Versuch doch mal eine Annäherung aus französischer Sicht, also der des "Diktators“.
Frankreich wird ja oft vorgeworfen, durch die zu harten Bedingungen des VV den zweiten Weltkrieg quasi mit verursacht zu haben. Gerne werden Bismarcks milde Forderungen gegenüber F 1871 als Gegenbeispiel herangeführt. M.E. vergessen wir Deutschen gerne, dass F damals schon eine parlamentarische Demokratie war. Kurz: die französischen Verhandlungsführer standen unter dem Druck ihrer Wählerschaft.
Zum einen muss man die französischen Forderungen kurzfristig aus den Resultaten den Ersten Weltkriegs beurteilen, zum anderen aber langfristig aus der kontinuierlichen Schwächung der französischen Position in Europa etwa seit 1800 heraus.

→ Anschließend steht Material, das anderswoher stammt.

(* ===== verification/Stream.v ===== *)
(** Ephemeral resource streams: the wire envelope ([protocol/stream.rs]) and the
    client's admission of one frame ([client/model.rs]). *)
From S2P Require Import Prelude Canonical Wire.

Notation SubscriptionId := (list N) (only parsing).

(** A nonzero [u16]. *)
Definition payload_kind_new (value : N) : option N := if value =? 0 then None else Some value.

Definition BROWSER_FRAME : N := 8.

Record StreamFrame := {
  sf_subscription_id : SubscriptionId;
  sf_stream : list N;
  sf_generation : N;
  sf_sequence : N;
  sf_payload_kind : N;
  sf_schema_version : N;
  sf_payload : list N;
}.

#[export] Instance StreamFrame_eq_dec : EqDecision StreamFrame.
Proof. solve_decision. Defined.

Inductive StreamFrameField :=
  SfSubscriptionId | SfStream | SfGeneration | SfSequence | SfPayloadKind | SfSchemaVersion | SfPayload.

Definition stream_field (value : text) : result StreamFrameField SerdeError :=
  if value =?= lit "subscription_id" then Ok SfSubscriptionId
  else if value =?= lit "stream" then Ok SfStream
  else if value =?= lit "generation" then Ok SfGeneration
  else if value =?= lit "sequence" then Ok SfSequence
  else if value =?= lit "payload_kind" then Ok SfPayloadKind
  else if value =?= lit "schema_version" then Ok SfSchemaVersion
  else if value =?= lit "payload" then Ok SfPayload
  else Err UnknownField.

Definition stream_frame_serialize (f : StreamFrame) : list (text * wire) :=
  [(lit "subscription_id", WBin (sf_subscription_id f));
   (lit "stream", WBin (sf_stream f));
   (lit "generation", WUint (sf_generation f));
   (lit "sequence", WUint (sf_sequence f));
   (lit "payload_kind", WUint (sf_payload_kind f));
   (lit "schema_version", WUint (sf_schema_version f));
   (lit "payload", WBin (sf_payload f))].

Definition payload_kind_deserialize (w : wire) : result N SerdeError :=
  let? value := get_uint u16_max w in
  ok_or (payload_kind_new value) CustomError.

Record StreamSlots := {
  ss_subscription_id : option (list N);
  ss_stream : option (list N);
  ss_generation : option N;
  ss_sequence : option N;
  ss_payload_kind : option N;
  ss_schema_version : option N;
  ss_payload : option (list N);
}.

Definition no_stream_slots : StreamSlots :=
  {| ss_subscription_id := None; ss_stream := None; ss_generation := None; ss_sequence := None;
     ss_payload_kind := None; ss_schema_version := None; ss_payload := None |}.

Definition visit_stream_field (s : StreamSlots) (key : StreamFrameField) (value : wire)
    : result StreamSlots SerdeError :=
  let '{| ss_subscription_id := sub; ss_stream := st; ss_generation := g; ss_sequence := q;
          ss_payload_kind := k; ss_schema_version := v; ss_payload := p |} := s in
  let keep sub st g q k v p :=
    {| ss_subscription_id := sub; ss_stream := st; ss_generation := g; ss_sequence := q;
       ss_payload_kind := k; ss_schema_version := v; ss_payload := p |} in
  match key with
  | SfSubscriptionId => let? sub := fill sub (get_id value) in Ok (keep sub st g q k v p)
  | SfStream => let? st := fill st (get_id value) in Ok (keep sub st g q k v p)
  | SfGeneration => let? g := fill g (get_uint u64_max value) in Ok (keep sub st g q k v p)
  | SfSequence => let? q := fill q (get_uint u64_max value) in Ok (keep sub st g q k v p)
  | SfPayloadKind => let? k := fill k (payload_kind_deserialize value) in Ok (keep sub st g q k v p)
  | SfSchemaVersion => let? v := fill v (get_uint u16_max value) in Ok (keep sub st g q k v p)
  | SfPayload => let? p := fill p (get_bin value) in Ok (keep sub st g q k v p)
  end.

Fixpoint stream_visit_map (entries : list (text * wire)) (s : StreamSlots)
    : result StreamFrame SerdeError :=
  match entries with
  | [] =>
      let? sub := field (ss_subscription_id s) in
      let? st := field (ss_stream s) in
      let? g := field (ss_generation s) in
      let? q := field (ss_sequence s) in
      let? k := field (ss_payload_kind s) in
      let? v := field (ss_schema_version s) in
      let? p := field (ss_payload s) in
      Ok {| sf_subscription_id := sub; sf_stream := st; sf_generation := g; sf_sequence := q;
            sf_payload_kind := k; sf_schema_version := v; sf_payload := p |}
  | (name, value) :: rest =>
      let? key := stream_field name in
      let? s := visit_stream_field s key value in
      stream_visit_map rest s
  end.

Definition stream_frame_deserialize (entries : list (text * wire)) : result StreamFrame SerdeError :=
  stream_visit_map entries no_stream_slots.

(** ** Admission at the client *)

Inductive StreamAdmissionReject :=
| SubscriptionMismatch
| ResourceMismatch
| GenerationMismatch (expected actual : N)
| ZeroSequence
| StaleSequence (last actual : N)
| SequenceGap (last actual : N).

Record AdmittedStreamFrame := {
  as_resource_id : list N;
  as_generation : N;
  as_sequence : N;
  as_output : option text;
}.

(** [std::str::from_utf8], a parameter: which byte strings are text, and which
    text they are. *)
Class Utf8 := from_utf8 : list N -> option text.

Definition admit_subscription_stream `{Utf8} (expected_subscription : SubscriptionId)
    (expected_resource : list N) (expected_generation last_sequence : N) (f : StreamFrame)
    : result AdmittedStreamFrame StreamAdmissionReject :=
  ensure sf_subscription_id f =?= expected_subscription else SubscriptionMismatch ;;
  ensure sf_stream f =?= expected_resource else ResourceMismatch ;;
  ensure sf_generation f =? expected_generation
    else GenerationMismatch expected_generation (sf_generation f) ;;
  ensure negb (sf_sequence f =? 0) else ZeroSequence ;;
  ensure negb (negb (last_sequence =? 0) && (sf_sequence f <=? last_sequence))
    else StaleSequence last_sequence (sf_sequence f) ;;
  ensure negb (negb (last_sequence =? 0)
               && negb (sf_sequence f =? saturating_add last_sequence 1))
    else SequenceGap last_sequence (sf_sequence f) ;;
  ensure negb ((last_sequence =? 0) && negb (sf_sequence f =? 1))
    else SequenceGap last_sequence (sf_sequence f) ;;
  Ok {| as_resource_id := expected_resource; as_generation := sf_generation f;
        as_sequence := sf_sequence f; as_output := from_utf8 (sf_payload f) |}.

Section Admission.
Context `{Utf8} (subscription resource : list N) (generation : N).

(** A client that keeps the sequence of the last frame it admitted. *)
Fixpoint admit_run (last : N) (frames : list StreamFrame) : result N StreamAdmissionReject :=
  match frames with
  | [] => Ok last
  | f :: rest =>
      let? a := admit_subscription_stream subscription resource generation last f in
      admit_run (as_sequence a) rest
  end.

Definition fenced (f : StreamFrame) : Prop :=
  sf_subscription_id f = subscription /\ sf_stream f = resource /\ sf_generation f = generation.

Lemma admit_Ok last f a : last <= u64_max -> sf_sequence f <= u64_max ->
  admit_subscription_stream subscription resource generation last f = Ok a <->
  fenced f /\ sf_sequence f = last + 1
  /\ a = {| as_resource_id := resource; as_generation := generation; as_sequence := last + 1;
            as_output := from_utf8 (sf_payload f) |}.
Proof.
  intros Hlast Hseq. unfold admit_subscription_stream, fenced. split.
  - intros E. peel E. facts. subst. unfold saturating_add in *.
    assert (sf_sequence f = last + 1) as Hs by lia. rewrite Hs. naive_solver.
  - intros ((-> & -> & ->) & Hs & ->). rewrite !eqb_refl, N.eqb_refl, Hs. cbn [guard rbind].
    rewrite (proj2 (N.eqb_neq (last + 1) 0)) by lia. cbn [negb guard rbind].
    rewrite (proj2 (N.leb_gt (last + 1) last)) by lia. rewrite andb_false_r. cbn [negb guard rbind].
    unfold saturating_add. rewrite N.min_l by lia. rewrite N.eqb_refl, andb_false_r. cbn [negb guard rbind].
    destruct (N.eqb_spec last 0) as [->|]; done.
Qed.

Lemma admit_run_Ok frames : forall last n, last <= u64_max ->
  Forall (fun f => sf_sequence f <= u64_max) frames ->
  admit_run last frames = Ok n <->
  Forall fenced frames
  /\ map sf_sequence frames = map (fun k => last + 1 + N.of_nat k) (seq 0 (length frames))
  /\ n = last + count frames.
Proof.
  induction frames as [|f frames IH]; intros last n Hl Hs; simpl.
  - unfold count. simpl. split; [intros [= <-]; by rewrite N.add_0_r | intros (_ & _ & ->); f_equal; lia].
  - inversion_clear Hs. rewrite rbind_Ok, Forall_cons, <- seq_shift, map_map, count_cons. split.
    + intros (a & (Hf & Hseq & ->)%admit_Ok & Hr); [|done..]. simpl in Hr.
      apply IH in Hr as (Hfs & Hm & ->); [|lia|done]. split_and!; try done; [|lia].
      rewrite Hseq, Hm. simpl. f_equal; [lia|]. apply map_ext. lia.
    + intros ([Hf Hfs] & Hm & ->). injection Hm as Hseq Hm. eexists. split.
      * apply admit_Ok; [done..|]. split_and!; [done| |done]. lia.
      * simpl. apply IH; [lia|done|]. split_and!; [done| |lia].
        rewrite Hm. apply map_ext. lia.
Qed.

End Admission.

Lemma stream_wire_fields f :
  id_ok (sf_subscription_id f) = true -> id_ok (sf_stream f) = true ->
  sf_generation f <= u64_max -> sf_sequence f <= u64_max ->
  0 < sf_payload_kind f <= u16_max -> sf_schema_version f <= u16_max ->
  stream_frame_deserialize (stream_frame_serialize f) = Ok f.
Proof.
  intros Hsub Hst Hg Hq Hk Hv.
  assert (payload_kind_deserialize (WUint (sf_payload_kind f)) = Ok (sf_payload_kind f)) as Hkind.
  { unfold payload_kind_deserialize. rewrite get_uint_ok by lia. simpl. unfold payload_kind_new.
    by rewrite (proj2 (N.eqb_neq _ _)) by lia. }
  unfold stream_frame_deserialize, stream_frame_serialize. cbn [stream_visit_map].
  change (stream_field (lit "subscription_id")) with (@Ok _ SerdeError SfSubscriptionId).
  change (stream_field (lit "stream")) with (@Ok _ SerdeError SfStream).
  change (stream_field (lit "generation")) with (@Ok _ SerdeError SfGeneration).
  change (stream_field (lit "sequence")) with (@Ok _ SerdeError SfSequence).
  change (stream_field (lit "payload_kind")) with (@Ok _ SerdeError SfPayloadKind).
  change (stream_field (lit "schema_version")) with (@Ok _ SerdeError SfSchemaVersion).
  change (stream_field (lit "payload")) with (@Ok _ SerdeError SfPayload).
  apply get_id_ok in Hsub, Hst. apply get_uint_ok in Hg, Hq, Hv.
  repeat (cbn -[get_id get_uint payload_kind_deserialize];
          first [rewrite Hsub | rewrite Hst | rewrite Hg | rewrite Hq | rewrite Hkind | rewrite Hv]).
  by destruct f.
Qed.

(** The client's view of a resource stream has no gap, repetition or foreign
    frame.  Starting with nothing received, a run of frames is admitted
    exactly when all carry the subscription, resource and generation expected
    and their sequences are 1, 2, 3 and so on; and a frame survives its wire
    form, so the fences it is checked against are the ones the host set. *)
Theorem stream_admission_gap_free `{Utf8} (subscription resource : list N) (generation : N)
    (frames : list StreamFrame) (n : N)
    (Hs : Forall (fun f => sf_sequence f <= u64_max) frames) :
  (admit_run subscription resource generation 0 frames = Ok n <->
     Forall (fenced subscription resource generation) frames
     /\ map sf_sequence frames = map (fun k => 1 + N.of_nat k) (seq 0 (length frames))
     /\ n = count frames)
  /\ (forall f, f ∈ frames -> id_ok (sf_subscription_id f) = true -> id_ok (sf_stream f) = true ->
        sf_generation f <= u64_max -> 0 < sf_payload_kind f <= u16_max ->
        sf_schema_version f <= u16_max ->
        stream_frame_deserialize (stream_frame_serialize f) = Ok f).
Proof.
  split.
  - rewrite admit_run_Ok by done. by rewrite N.add_0_l.
  - intros f Hf ? ? ? ? ?. rewrite Forall_forall in Hs. apply stream_wire_fields; auto.
Qed.

Definition sample_stream_frame (sequence : N) : StreamFrame :=
  {| sf_subscription_id := id_nil; sf_stream := id_nil; sf_generation := 3; sf_sequence := sequence;
     sf_payload_kind := BROWSER_FRAME; sf_schema_version := 1; sf_payload := [104] |}.

Lemma stream_admission_gap_free_witness :
  @admit_run Some id_nil id_nil 3 0 (map sample_stream_frame [1; 2]) = Ok 2
  /\ @admit_run Some id_nil id_nil 3 0 (map sample_stream_frame [1; 3]) = Err (SequenceGap 1 3)
  /\ stream_frame_deserialize (stream_frame_serialize (sample_stream_frame 2))
     = Ok (sample_stream_frame 2).
Proof.
  pose proof (@stream_admission_gap_free Some id_nil id_nil 3 (map sample_stream_frame [1; 2]) 2
    ltac:(by repeat constructor)) as [H1 H2].
  split; [apply H1; split; [by repeat constructor|by split]|]. split; [by vm_compute|].
  apply H2; [by apply list_elem_of_further, list_elem_of_here | by vm_compute..].
Defined.
(** A ticket the authority issued is live exactly while it waits in the queue
    of an open context. *)
Lemma live_iff_pending a issued ids k :
  authority_ok a issued ids -> k ∈ issued ->
  require_live a k = Ok tt <->
  pending a k /\ exists s, bk_contexts (au_book a) !! gt_context_id k = Some s
                          /\ cs_closed s = false.
Proof.
  intros Ha Hk. rewrite require_live_Ok. setoid_rewrite live_generation_Ok. split.
  - intros (q & (s & Hs & _ & Hc & _) & Hq & _ & _ & Hin).
    split; [|by exists s]. exists q. split; [done|].
    apply list_elem_of_fmap in Hin as (k' & Hid & Hk').
    pose proof (qk_tickets _ _ _ _ _ _ (ao_queues _ _ _ Ha _ _ _ Hq)) as Ht.
    rewrite Forall_forall in Ht. destruct (Ht k' Hk') as (_ & _ & _ & Hi).
    enough (k = k') as -> by done.
    by apply (NoDup_map_inj gt_request_id issued); [apply Ha|..].
  - intros [(q & Hq & Hin) (s & Hs & Hc)]. exists q.
    destruct (ao_queues _ _ _ Ha _ _ _ Hq) as [(s' & Hs' & Ht & Hg) Hk' _ _ _ Hcan Hdr].
    rewrite Forall_forall in Hk'. destruct (Hk' k Hin) as (_ & _ & Hgk & _).
    assert (gt_request_id k ∈ ticket_ids q) as Hid by by apply list_elem_of_fmap_2.
    split_and!; try done.
    + exists s'. rewrite Hs in Hs'. injection Hs' as <-. split_and!; congruence.
    + rewrite Hgk. intros ?%Hcan. lia.
    + intros ?%Hdr. naive_solver.
Qed.

Lemma authority_ok_fresh a issued ids rid :
  authority_ok a issued ids -> rid ∉ ids -> bk_receipts (au_book a) !! rid = None.
Proof.
  intros Ha Hn. destruct (bk_receipts (au_book a) !! rid) eqn:E; [|done].
  exfalso. apply Hn, (ao_receipts _ _ _ Ha). by rewrite E.
Qed.
(* ===== verification/Replica.v ===== *)
(** The client's read model as a replica of the host's tasks: what it keeps in
    step with the events the host recorded. *)
From S2P Require Import Prelude Order Canonical Task Agent Resource Artifact ProviderInput Browser Operation Snapshot Event Pages Sample ProjectionIndex Client Assembly.

(** ** The artifacts a client does not keep *)

(** A task as the client holds it: the artifact bodies are dropped. *)
Definition erased (s : TaskSnapshot) : TaskSnapshot := set_artifacts s ∅.

Definition registers_artifact (e : Event) : bool :=
  match e with
  | EvArtifactRegistered _ | EvSpecialistHandoffRecorded _ _ _ _ _ => true
  | _ => false
  end.

Section Erasure.
Context `{Sha256} `{UrlParser} `{SpecialistJson}.

#[local] Create HintDb arms.
#[local] Hint Unfold refusing or_invalid apply_task_renamed apply_close_begun apply_settled
  apply_reopened apply_archived apply_deleted session_or_default put_session put_agent
  apply_agent_registered apply_provider_bound apply_provider_abandoned apply_primary_set
  is_unstarted_draft apply_unstarted_rebound top_level_runtime_count specialist_requester_ok
  specialist_resource_ok apply_specialist_requested apply_primary_promoted live_specialist
  apply_specialist_closed register_terminal apply_resource_registered releasable
  apply_release_begun apply_released put_terminal apply_terminal_renamed apply_terminal_cwd
  apply_terminal_exited apply_terminal_activity apply_strip_set session_turn
  validate_snapshot_provider_fence input_fence accepted_turn wait_record_of apply_input_accepted
  presentation_fence apply_question_presented apply_approval_presented apply_wait_settled
  apply_input_delivered : arms.

(** Both sides branch on the same tests, none of which reads the artifacts. *)
Ltac same_branches :=
  repeat (reflexivity ||
    match goal with
    | |- context [match ?x with _ => _ end] =>
        lazymatch x with context [match _ with _ => _ end] => fail | _ => destruct x; cbn end
    | |- context [rbind ?r _] =>
        lazymatch r with context [rbind _ _] => fail | _ => destruct r; cbn end
    end).

Lemma apply_into_erased s e at_ms :
  registers_artifact e = false ->
  apply_into (erased s) e at_ms = rmap erased (apply_into s e at_ms).
Proof.
  intros He. destruct e; try discriminate He; clear He; cbn [apply_into]; try reflexivity;
    autounfold with arms; cbn; same_branches.
Qed.

Lemma matching_erased s ev : require_matching_task_id (erased s) ev = require_matching_task_id s ev.
Proof. reflexivity. Qed.

Lemma next_revision_erased s ev : require_next_revision (erased s) ev = require_next_revision s ev.
Proof. reflexivity. Qed.

(** Events that register no artifact do not see the erased bodies. *)
Lemma apply_erased s ev :
  registers_artifact (de_payload ev) = false ->
  apply (Some (erased s)) ev = rmap erased (apply (Some s) ev).
Proof.
  intros He. pose proof (apply_into_erased s (de_payload ev) (de_occurred_at_ms ev) He) as Hi.
  unfold apply, apply_host_fact, apply_mutation, apply_browser_fact, apply_operation_fact,
    apply_task_created, refusing.
  cbn [ok_or map_err rbind is_none guard rmap]. rewrite matching_erased, next_revision_erased.
  destruct (de_payload ev); try discriminate He; cbn [rmap]; try reflexivity;
    destruct (require_matching_task_id s ev); cbn [map_err rbind rmap]; try reflexivity;
    try (cbn; same_branches; fail); try exact Hi;
    destruct (require_next_revision s ev); cbn [map_err rbind rmap]; try reflexivity;
    rewrite Hi; destruct (apply_into s _ _); reflexivity.
Qed.

(** An event that registers an artifact: the client drops the body it brings. *)
Definition registered_artifact (e : Event) : option ArtifactFacts :=
  match e with
  | EvArtifactRegistered a | EvSpecialistHandoffRecorded _ a _ _ _ => Some a
  | _ => None
  end.

Lemma apply_artifact_erased s ev a s1 s2 :
  registered_artifact (de_payload ev) = Some a ->
  apply (Some s) ev = Ok s1 -> apply (Some (erased s)) ev = Ok s2 ->
  set_artifacts s2 (delete (af_id a) (sn_artifacts s2)) = erased s1.
Proof.
  unfold apply. intros Ha Hx Hy.
  destruct (de_payload ev) eqn:He; try discriminate Ha; injection Ha as ->;
    unfold apply_mutation, refusing in Hx, Hy;
    cbn [ok_or map_err rbind] in Hx, Hy; rewrite matching_erased, next_revision_erased in Hy;
    rewrite He in Hx, Hy; cbn [apply_into] in Hx, Hy; unfold refusing in Hx, Hy;
    (destruct (require_matching_task_id s ev); [|discriminate Hx]); cbn [map_err rbind] in Hx, Hy;
    (destruct (require_next_revision s ev); [|discriminate Hx]); cbn [map_err rbind] in Hx, Hy.
  - unfold apply_handoff_recorded in Hx, Hy.
    destruct (handoff_artifact_ok s _ _ _); [|discriminate Hx].
    destruct (handoff_artifact_ok (erased s) _ _ _); [|discriminate Hy].
    cbn [rbind map_err] in Hx, Hy.
    destruct (is_none (sn_artifacts s !! _)); [|discriminate Hx]. cbn in Hx, Hy.
    unfold live_specialist in Hx, Hy. cbn in Hy. rewrite lookup_empty in Hy. cbn in Hy.
    destruct (sn_agents s !! specialist_id); [|discriminate Hx]. cbn in Hx, Hy.
    destruct (guard _ _); [|discriminate Hx]. cbn in Hx, Hy. simplify_eq. cbn.
    by rewrite delete_insert_eq, delete_empty.
  - unfold apply_artifact_registered in Hx, Hy. cbn in Hy. rewrite lookup_empty in Hy.
    destruct (guard _ _); [|discriminate Hx]. cbn in Hx, Hy.
    destruct (or_invalid _); [|discriminate Hx]. cbn in Hx, Hy.
    destruct (is_none (sn_artifacts s !! _)); [|discriminate Hx]. cbn in Hx, Hy. simplify_eq. cbn.
    by rewrite delete_insert_eq, delete_empty.
Qed.

(** ** The host's tasks *)

(** The tasks of the host after an event: the domain's fold, task by task. *)
Definition host_step (hosts : gmap N TaskSnapshot) (ev : DomainEvent)
    : result (gmap N TaskSnapshot) ApplyFailure :=
  match de_payload ev with
  | EvHostCloseBegun _ _ _ | EvHostCleanupBranchCompleted _ _ _ _ | EvPurged => Ok hosts
  | _ =>
      match de_task_id ev with
      | None => Ok hosts
      | Some t => let? s := apply (hosts !! t) ev in Ok (<[t := s]> hosts)
      end
  end.

Lemma apply_erased_option o ev :
  registers_artifact (de_payload ev) = false ->
  apply (erased <$> o) ev = rmap erased (apply o ev).
Proof.
  intros He. destruct o as [s|]; [by apply apply_erased|]. cbn [fmap option_fmap option_map].
  unfold apply, apply_host_fact, apply_mutation, apply_browser_fact, apply_operation_fact,
    apply_task_created, refusing.
  destruct (de_payload ev); try discriminate He; cbn; same_branches.
Qed.
End Erasure.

Für Frankreich war es wesentlich schwieriger als für Bismarck 1871, sich dem Besiegten gegenüber großzügig zu zeigen. Bismarck ging aus seinem Krieg, der kurz, billig und ohne große Verluste verlief als eindeutiger Sieger hervor. Er hatte sein Kriegsziel, das mit Frankreich ja nichts zu tun hatte, erreicht: die Errichtung des deutschen Kaiserreichs. Reparationsforderungen gegenüber Frankreich, ob finanziell oder territorial, empfand er eher als störend, verhandelt hat er darüber eher (und bremsend) mit den deutschen Fürsten und Militärs als mit den Franzosen.
Für Frankreich stellte sich die Situation 1918 völlig anders dar.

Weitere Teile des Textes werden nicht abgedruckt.